Nonostante non ci sono più dubbi circa la correlazione tra l’aumentata esposizione all’acrilamide e il maggior rischio di sviluppare il cancro, l’Unione europea è lontana da una normativa che tuteli la salute dei consumatori. L’acrilammide è un contaminante di processo è che si forma naturalmente negli alimenti amidacei durante la normale cottura ad alta temperatura. La principale reazione chimica che ne è la causa è nota come “reazione di Maillard”, la stessa reazione chimica che conferisce ai cibi l’aspetto abbrustolito e li rende più gustosi. L’acrilammide ha inoltre diffusi impieghi non alimentari in ambito industriale ed è presente nel fumo di tabacco.
Cos’è l’acrilammide
Questa sostanza è presente in diversi alimenti: dai prodotti fritti a base di patate alle fette biscottate e i biscotti passando per il pane morbido e i cracker.
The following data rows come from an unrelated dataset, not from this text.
(* ===== verification/BlockAlloc.v ===== *)
(** * Block space allocation and the proposal it builds

    Models [apps/src/lib/node/ledger/shell/block_alloc.rs] and its [states], and
    [shell/prepare_proposal.rs] with the three batches that use them and the lookup of
    the proposer in the storage of proof of stake.  The states
    of the allocator are a phantom type parameter, as in the source.  What the
    shell decides of a transaction (is it a vote extension worth proposing, does
    its wrapper pay its fees) is a parameter of the section [shell]. *)

From S2P Require Import Prelude StorageKey BTree TransToken PosTypes Epoched ValidatorSets Slashing Unbonding PosStore Bonding SlashOps Rewards PosQueries Validators.

(** ** Bins *)

Inductive AllocFailure : Type :=
| Rejected (bin_resource_left : Z)
| OverflowsBin (bin_resource : Z).

(** Transactions are byte strings; space is their length, gas a number. *)
Abbreviation TxBytes := (list Byte.byte).
Definition space_of (tx : TxBytes) : Z := Z.of_nat (length tx).

Record TxBin : Type := mk_bin { occupied : Z; allotted : Z }.

Module BinM.
Definition default : TxBin := mk_bin 0 0.
Definition init (max_capacity : Z) : TxBin := mk_bin 0 max_capacity.
Definition resource_left {E} (b : TxBin) : res E Z := opr 64 (allotted b - occupied b).
Definition shrink_to_fit (b : TxBin) : TxBin := mk_bin (occupied b) (occupied b).
Definition try_dump (resource : Z) : stt TxBin AllocFailure unit :=
  b ← get;
  if allotted b <? resource then throw (OverflowsBin (allotted b))
  else
    occ ← lift (opr 64 (occupied b + resource));
    if occ <=? allotted b then modify (λ b, mk_bin occ (allotted b))
    else
      left ← lift (resource_left b);
      throw (Rejected left).
End BinM.

Record NormalTxsBins : Type := mk_normal { space : TxBin; gas : TxBin }.
Definition normal_new (max_gas : Z) : NormalTxsBins := mk_normal BinM.default (BinM.init max_gas).

(** [NormalTxsBins::try_dump]: the same, with messages. *)
Definition normal_try_dump (tx : TxBytes) (g : Z) : stt NormalTxsBins string unit := λ n,
  match BinM.try_dump (space_of tx) (space n) with
  | (sp, Ok _) =>
      let '(gs, r) := BinM.try_dump g (gas n) in
      (mk_normal sp gs, map_err (λ e, match e with
        | Rejected _ => "No more gas left in the block for wrapper txs"
        | OverflowsBin _ => "The given wrapper tx requires more gas than available to the entire block"
        end%string) r)
  | (sp, r) =>
      (mk_normal sp (gas n), map_err (λ e, match e with
        | Rejected _ => "No more space left in the block for normal txs"
        | OverflowsBin _ => "The given wrapper tx is larger than the remaining available block space"
        end%string) r)
  end.

(** [num_rational::Ratio<u64>]: the integer part of the product of a ratio and
    an integer. *)
Class RatioApi : Type := { ratio_mul_to_integer : Z → Z → Z → option Z }.
Class RatioLaws (R : RatioApi) : Prop := {
  ratio_mul_law n d x : 0 ≤ n → 0 < d → 0 ≤ x → n * x < 2 ^ 64 → d < 2 ^ 64 →
    ratio_mul_to_integer n d x = Some (n * x / d) }.

(** [threshold] *)
Record Threshold : Type := mk_threshold { numer : Z; denom : Z }.
Definition threshold_new (n d : Z) : Threshold := mk_threshold (if d <? n then d else n) d.
Definition ONE_HALF : Threshold := threshold_new 1 2.
Definition over {R : RatioApi} (t : Threshold) (free_space_in_bytes : Z) : option Z :=
  ratio_mul_to_integer (numer t) (denom t) free_space_in_bytes.

(** ** The allocator *)

(** Markers of the states. *)
Inductive WithNormalTxs : Type :=.
Inductive WithoutNormalTxs : Type :=.
Inductive BuildingProtocolTxBatch (Mode : Type) : Type := protocol_mode (_ : Mode).
Inductive BuildingNormalTxBatch : Type := building_normal.

Record BlockAllocator (State : Type) : Type := mk_alloc {
  block : TxBin;
  protocol_txs : TxBin;
  normal_txs : NormalTxsBins;
}.
Arguments mk_alloc {State} _ _ _.
Arguments block {State} _.
Arguments protocol_txs {State} _.
Arguments normal_txs {State} _.

Section allocator.
Context {R : RatioApi}.

Definition init_protocol (max max_block_gas : Z) :
    option (BlockAllocator (BuildingProtocolTxBatch WithNormalTxs)) :=
  half ← over ONE_HALF max;
  Some (mk_alloc (BinM.init max) (BinM.init half) (normal_new max_block_gas)).
Definition init_normal (max max_block_gas : Z) : BlockAllocator BuildingNormalTxBatch :=
  mk_alloc (BinM.init max) BinM.default (mk_normal (BinM.init max) (BinM.init max_block_gas)).

Definition unoccupied_space_in_bytes {St E} (a : BlockAllocator St) : res E Z :=
  total ← opr 64 (occupied (protocol_txs a) + occupied (space (normal_txs a)));
  opr 64 (allotted (block a) - total).

Definition try_alloc_protocol {M} (tx : TxBytes) :
    stt (BlockAllocator (BuildingProtocolTxBatch M)) AllocFailure unit := λ a,
  let '(b, r) := BinM.try_dump (space_of tx) (protocol_txs a) in
  (mk_alloc (block a) b (normal_txs a), r).

(** The space is dumped first; a failure of the gas bin leaves it dumped. *)
Definition try_alloc_normal (tx : TxBytes) (g : Z) :
    stt (BlockAllocator BuildingNormalTxBatch) AllocFailure unit := λ a,
  let '(sp, r) := BinM.try_dump (space_of tx) (space (normal_txs a)) in
  match r with
  | Ok _ =>
      let '(gs, r) := BinM.try_dump g (gas (normal_txs a)) in
      (mk_alloc (block a) (protocol_txs a) (mk_normal sp gs), r)
  | r => (mk_alloc (block a) (protocol_txs a) (mk_normal sp (gas (normal_txs a))), r)
  end.

Definition next_state_protocol {E} (a : BlockAllocator (BuildingProtocolTxBatch WithNormalTxs)) :
    res E (BlockAllocator BuildingNormalTxBatch) :=
  let a' := mk_alloc (State:=BuildingProtocolTxBatch WithNormalTxs) (block a)
              (BinM.shrink_to_fit (protocol_txs a)) (normal_txs a) in
  free ← unoccupied_space_in_bytes a';
  Ok (mk_alloc (block a') (protocol_txs a') (mk_normal (BinM.init free) (gas (normal_txs a')))).

Definition next_state_normal {E} (a : BlockAllocator BuildingNormalTxBatch) :
    res E (BlockAllocator (BuildingProtocolTxBatch WithoutNormalTxs)) :=
  free ← unoccupied_space_in_bytes a;
  Ok (mk_alloc (block a) (BinM.init free) (normal_txs a)).

(** ** The batches of a proposal

    [take_while] keeps a transaction when its closure returns [true], which it
    does for an allocated one and for one that overflows the bin. *)

Definition kept {E} (r : res AllocFailure unit) : res E bool :=
  match r with
  | Ok _ | Err (OverflowsBin _) => Ok true
  | Err (Rejected _) => Ok false
  | Panic => Panic
  end.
Di recente, uno studio condotto dall’Università Federico II di Napoli e Roma San Raffaele su 90 campioni di baby food, indicati per lo svezzamento dei bambini da 4 a 36 mesi, ha evidenziato una concentrazione molto alta (seppur al di sotto delle soglie di riferimento) in quasi tutti i prodotti, in particolare modo nei biscotti.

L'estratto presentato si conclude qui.